[Supplied material]

Lemma async_sendTelegramAlert_resume_returns fb add answer c' price isTest message :
  completion_of (Async.sendTelegramAlert_resume fb add answer c' price isTest message)
  = Normal tt.
Proof.
  unfold Async.sendTelegramAlert_resume, FirebaseManager.logAlert.
  destruct answer as [[st stt [body | e]] | e];
    unfold PriceMonitor.ok, await; simpl; world_cases; reflexivity.
Qed.

Lemma async_checkPrice_resume_returns sdk w fb a c c' :
  completion_of (Async.checkPrice_resume sdk w fb a c c') = Normal tt.
Proof.
  unfold Async.checkPrice_resume. cbv zeta.
  destruct (PriceMonitor.clientGetPool w a) as [pool | e0]; [| reflexivity].
  cbn [bind ret emit throw await try_catch app].
  destruct (PriceMonitor.fetcherGetPool w a) as [[sqrtPrice |] | e0];
    [| reflexivity | reflexivity].
  cbn [bind ret emit throw await try_catch app].
  destruct (PriceMonitor.isUnconfigured c); [reflexivity |].
  destruct (PriceMonitor.outOfBounds c _); [| reflexivity].
  match goal with
  | |- context [Async.sendTelegramAlert ?w ?f ?x ?y ?p ?b] =>
      rewrite (eff_eta (Async.sendTelegramAlert w f x y p b));
      rewrite async_sendTelegramAlert_returns
  end.
  reflexivity.
Qed.

(** [PriceMonitor.start] and [Async.start]: when the configuration does not
    change while the first poll and the test message wait, the run of
    [PriceMonitor.start] has the events of [start] up to its return and of
    the two calls going on afterwards, in another order, and it ends with
    the same monitor. *)
Lemma async_start_same sdk w this :
  PriceMonitor.isRunning this = false ->
  let c := PriceMonitor.config this in
  let fb := PriceMonitor.firebaseManager this in
  exists t started pending,
    Async.start w this = (t, Normal (started, pending)) /\
    completion_of (PriceMonitor.start sdk w this) = Normal started /\
    Permutation (trace_of (PriceMonitor.start sdk w this))
      (t ++ trace_of (Async.firstPoll_resume sdk w fb c c pending)
         ++ trace_of (Async.testMessage_resume w fb c c pending)).
Proof.
  intros Hrun. cbv zeta.
  set (running := PriceMonitor.mk (PriceMonitor.config this) true
                    (PriceMonitor.firebaseManager this)).
  unfold PriceMonitor.start, Async.start. rewrite Hrun. cbv zeta. fold running.
  rewrite <- (async_checkPrice_same sdk w running).
  rewrite <- (async_sendTelegramAlert_same w running JS.zero true).
  unfold Async.checkPrice, Async.sendTelegramAlert, Async.firstPoll_resume,
         Async.testMessage_resume.
  cbn [PriceMonitor.config PriceMonitor.firebaseManager running].
  unfold FirebaseManager.listenToConfig, Async.checkPrice_begin,
         PriceMonitor.newPublicKey, Async.sendTelegramAlert_begin.
  destruct (negb (FirebaseManager.db (PriceMonitor.firebaseManager this))
            || negb (FirebaseManager.configRef (PriceMonitor.firebaseManager this)));
    destruct (PriceMonitor.publicKeyError w _) as [e0 |];
    destruct (PriceMonitor.isPlaceholderToken _);
    cbn [bind ret emit throw try_catch app];
    eexists; eexists; eexists;
    (split; [reflexivity |]);
    cbn [Async.firstPoll Async.testMessage];
    repeat match goal with
    | |- context [Async.checkPrice_resume ?s ?w ?f ?a ?x ?y] =>
        rewrite (eff_eta (Async.checkPrice_resume s w f a x y));
        rewrite async_checkPrice_resume_returns;
        generalize (trace_of (Async.checkPrice_resume s w f a x y)); intros tr
    | |- context [Async.sendTelegramAlert_resume ?f ?add ?ans ?y ?p ?b ?m] =>
        rewrite (eff_eta (Async.sendTelegramAlert_resume f add ans y p b m));
        rewrite async_sendTelegramAlert_resume_returns;
        generalize (trace_of (Async.sendTelegramAlert_resume f add ans y p b m)); intros ts
    end;
    cbn [bind ret emit throw try_catch detach app completion_of trace_of fst snd];
    (split; [reflexivity |]);
    rewrite ?app_nil_r;
    repeat apply perm_skip;
    first
      [ reflexivity
      | apply Permutation_app_comm
      | etransitivity; [apply Permutation_app_comm |];
        cbn [app]; repeat apply perm_skip;
        etransitivity; [apply Permutation_app_comm |];
        rewrite app_assoc; apply Permutation_app_comm ].
Qed.

(** X9. [start] up to its return, on a monitor that is not running. The
    two calls [start] does not await run only up to their first [await]: the
    first poll has asked its first question (or logged that the address is
    no key), the test message (price 0, [isTest] true) has entered the
    dispatcher, the only entry so far, and its request is out (in demo mode
    it is printed instead); then the interval timer is set, which is the last
    thing [start] does, and the monitor is running. Nothing is written to
    the audit collection, neither by then nor when the test message is
    answered, whatever the answer. The first poll goes on when the oracle
    answers: it reads the bounds then, and with the sentinel pair still in
    force it alerts nobody. *)
Theorem start_returns_with_the_test_message_out w this :
  PriceMonitor.isRunning this = false ->
  let c := PriceMonitor.config this in
  let fb := PriceMonitor.firebaseManager this in
  let demo := PriceMonitor.isPlaceholderToken (PriceMonitor.telegramBotToken c) in
  let r := Async.start w this in
  completion_of r
  = Normal (PriceMonitor.mk c true fb,
            Async.mkPending
              (match PriceMonitor.publicKeyError w (PriceMonitor.poolAddress c) with
               | Some _ => None
               | None => Some (PriceMonitor.poolAddress c)
               end)
              (if demo then None else Some (PriceMonitor.alertMessage c JS.zero true))) /\
  dispatches (trace_of r) = 1 /\
  In (SendTelegramAlert JS.zero true) (trace_of r) /\
  networkCalls (trace_of r) = (if demo then 0 else 1) /\
  alertRecords (trace_of r) = [] /\
  lastEvent (trace_of r) = Some (SetInterval (PriceMonitor.checkIntervalMs c)) /\
  (forall add answer c' message,
     let t := trace_of (Async.sendTelegramAlert_resume fb add answer c' JS.zero true message) in
     dispatches t = 0 /\ alertRecords t = []) /\
  (forall sdk w' a c1 c',
     PriceMonitor.isUnconfigured c1 = true ->
     let t := trace_of (Async.checkPrice_resume sdk w' fb a c1 c') in
     dispatches t = 0 /\ networkCalls t = 0 /\ alertRecords t = []).
Proof.
  intros Hrun. cbv zeta.
  destruct (async_start_returns w this Hrun) as (Hc & Hd & Hin & Hn & Hr & _ & Hlast).
  repeat (split; [assumption |]).
  split.
  - intros add answer c' message.
    exact (async_test_message_resumes _ add answer c' JS.zero message).
  - intros sdk w' a c1 c' Hconf.
    exact (async_first_poll_resumes sdk w' _ a c1 c' Hconf).
Qed.

Lemma start_returns_with_the_test_message_out_witness :
  lastEvent
    (trace_of (Async.start (Scenario.world 200)
                 (PriceMonitor.mk (Scenario.config Scenario.realToken 0%float 0%float)
                    false (FirebaseManager.mk true true))))
  = Some (SetInterval 60000%float).
Proof.
  destruct (start_returns_with_the_test_message_out (Scenario.world 200)
              (PriceMonitor.mk (Scenario.config Scenario.realToken 0%float 0%float)
                 false (FirebaseManager.mk true true)))
    as (_ & _ & _ & _ & _ & H & _).
  - reflexivity.
  - exact H.
Defined.

(** ** The entry point *)

(** X10. [main] either stops before anything is built, or starts a monitor
    with the sentinel bounds. When one of the four required variables is
    missing or empty it logs one error and exits with code 1: no manager, no
    poll, no message, no timer. Otherwise (and when the connection can be
    opened) [main] returns with the monitor running: it watches the pool
    named by POOL_ADDRESS, polls every
    [parseInt(CHECK_INTERVAL_MS || "60000")] milliseconds and has the bounds
    (0,0) whatever the environment says; by then the dispatcher has been
    entered once, for the test message, one timer is set and no record has
    been written. *)
Theorem main_exits_or_starts_unconfigured parseInt connectionError keyFile w env :
  let required := [Index.RPC_URL env; Index.POOL_ADDRESS env;
                   Index.TELEGRAM_BOT_TOKEN env; Index.TELEGRAM_CHAT_ID env] in
  let r := Index.main parseInt connectionError keyFile w env in
  (existsb Index.missing required = true ->
     r = ([ConsoleError [Str "Missing required environment variables. Please check .env file."]],
          Normal (Index.Exit 1))) /\
  (existsb Index.missing required = false ->
   connectionError (Index.value (Index.RPC_URL env)) = None ->
   exists monitor pending,
     completion_of r = Normal (Index.Started monitor pending) /\
     PriceMonitor.isRunning monitor = true /\
     PriceMonitor.poolAddress (PriceMonitor.config monitor) = Index.value (Index.POOL_ADDRESS env) /\
     Index.POOL_ADDRESS env = Some (PriceMonitor.poolAddress (PriceMonitor.config monitor)) /\
     PriceMonitor.priceLowerBound (PriceMonitor.config monitor) = JS.zero /\
     PriceMonitor.priceUpperBound (PriceMonitor.config monitor) = JS.zero /\
     PriceMonitor.checkIntervalMs (PriceMonitor.config monitor)
     = parseInt (Index.or_else (Index.CHECK_INTERVAL_MS env) "60000") /\
     dispatches (trace_of r) = 1 /\
     In (SendTelegramAlert JS.zero true) (trace_of r) /\
     alertRecords (trace_of r) = [] /\
     count isSetInterval (trace_of r) = 1).
Proof.
  cbv zeta. unfold Index.main. cbv zeta. cbn [existsb]. rewrite orb_false_r, !orb_assoc.
  split.
  - intros ->. reflexivity.
  - intros Hok Hconn. rewrite Hok.
    unfold Index.newPriceMonitor. cbn [PriceMonitor.rpcUrl]. rewrite Hconn.
    set (c := PriceMonitor.mkConfig _ _ _ _ _ _ _).
    assert (Hinit : exists t fb, FirebaseManager.init keyFile = (t, Normal fb) /\
                                 dispatches t = 0 /\ alertRecords t = [] /\
                                 count isSetInterval t = 0).
    { destruct keyFile; cbn; eexists; eexists; repeat split. }
    destruct Hinit as (ti & fb & -> & Hid & Hir & Hit).
    cbn [bind ret]. rewrite app_nil_r.
    set (m0 := PriceMonitor.mk c false fb).
    destruct (async_start_returns w m0 eq_refl) as (Hc & Hd & Hin & _ & Hr & Ht & _).
    destruct (Async.start w m0) as [ts cs].
    cbn [completion_of trace_of fst snd] in *. subst cs.
    cbn [completion_of trace_of fst snd]. rewrite ?app_nil_r.
    eexists. eexists. split; [reflexivity |].
    cbn [PriceMonitor.isRunning PriceMonitor.config PriceMonitor.poolAddress
         PriceMonitor.priceLowerBound PriceMonitor.priceUpperBound
         PriceMonitor.checkIntervalMs m0 c].
    unfold dispatches in *. rewrite !count_app, alertRecords_app, Hid, Hir, Hit, Hd, Hr, Ht.
    repeat split.
    + subst c. cbn.
      destruct (Index.POOL_ADDRESS env) as [a |]; [reflexivity |].
      cbn in Hok. rewrite orb_true_r in Hok. discriminate.
    + apply in_or_app. right. exact Hin.
Qed.

Lemma main_exits_or_starts_unconfigured_witness :
  exists monitor pending,
    completion_of
      (Index.main (fun _ => 60000%float) (fun _ => None)
         FirebaseManager.GoodKeyFile (Scenario.world 200)
         (Index.mkProcessEnv (Some "https://api.mainnet-beta.solana.com")
            (Some Scenario.poolId) (Some Scenario.realToken) (Some "-1001234567890")
            None))
    = Normal (Index.Started monitor pending) /\
    PriceMonitor.isRunning monitor = true.
Proof.
  destruct (main_exits_or_starts_unconfigured (fun _ => 60000%float)
              (fun _ => None) FirebaseManager.GoodKeyFile (Scenario.world 200)
              (Index.mkProcessEnv (Some "https://api.mainnet-beta.solana.com")
                 (Some Scenario.poolId) (Some Scenario.realToken)
                 (Some "-1001234567890") None)) as [_ H].
  destruct (H eq_refl eq_refl) as (monitor & pending & Hc & Hr & _).
  exists monitor, pending. split; assumption.
Defined.

(** ** The socket client under arbitrary inputs *)

Lemma delivered_app (xs ys : list UseWebSocket.Event) :
  delivered (xs ++ ys) = delivered xs ++ delivered ys.
Proof.
  induction xs as [| e xs IH]; [reflexivity |].
  destruct e; cbn; rewrite ?IH; reflexivity.
Qed.

Lemma parseErrors_app (xs ys : list UseWebSocket.Event) :
  parseErrors (xs ++ ys) = parseErrors xs + parseErrors ys.
Proof. unfold parseErrors. rewrite filter_app, length_app. reflexivity. Qed.

Lemma connectedAfter_cons i rest b :
  connectedAfter (i :: rest) b = connectedAfter rest (connectedAfter [i] b).
Proof. destruct i; reflexivity. Qed.

Lemma parsedMessages_cons i rest :
  parsedMessages (i :: rest) = parsedMessages [i] ++ parsedMessages rest.
Proof. destruct i as [| | [m |] | | |]; reflexivity. Qed.

Lemma malformed_cons i rest : malformed (i :: rest) = malformed [i] + malformed rest.
Proof. destruct i as [| | [m |] | | |]; reflexivity. Qed.

Lemma last_some_app {A : Type} (xs ys : list A) (d : option A) :
  List.last (map Some (xs ++ ys)) d = List.last (map Some ys) (List.last (map Some xs) d).
Proof.
  destruct ys as [| y ys' ] using rev_ind.
  - rewrite app_nil_r. reflexivity.
  - rewrite app_assoc, !map_app. cbn [map]. rewrite !last_last. reflexivity.
Qed.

[Problem to solve]
After identifying the lines above that contain "priceUpperBound", copy each one.

[Reply to the task]
     PriceMonitor.priceUpperBound (PriceMonitor.config monitor) = JS.zero /\
         PriceMonitor.priceLowerBound PriceMonitor.priceUpperBound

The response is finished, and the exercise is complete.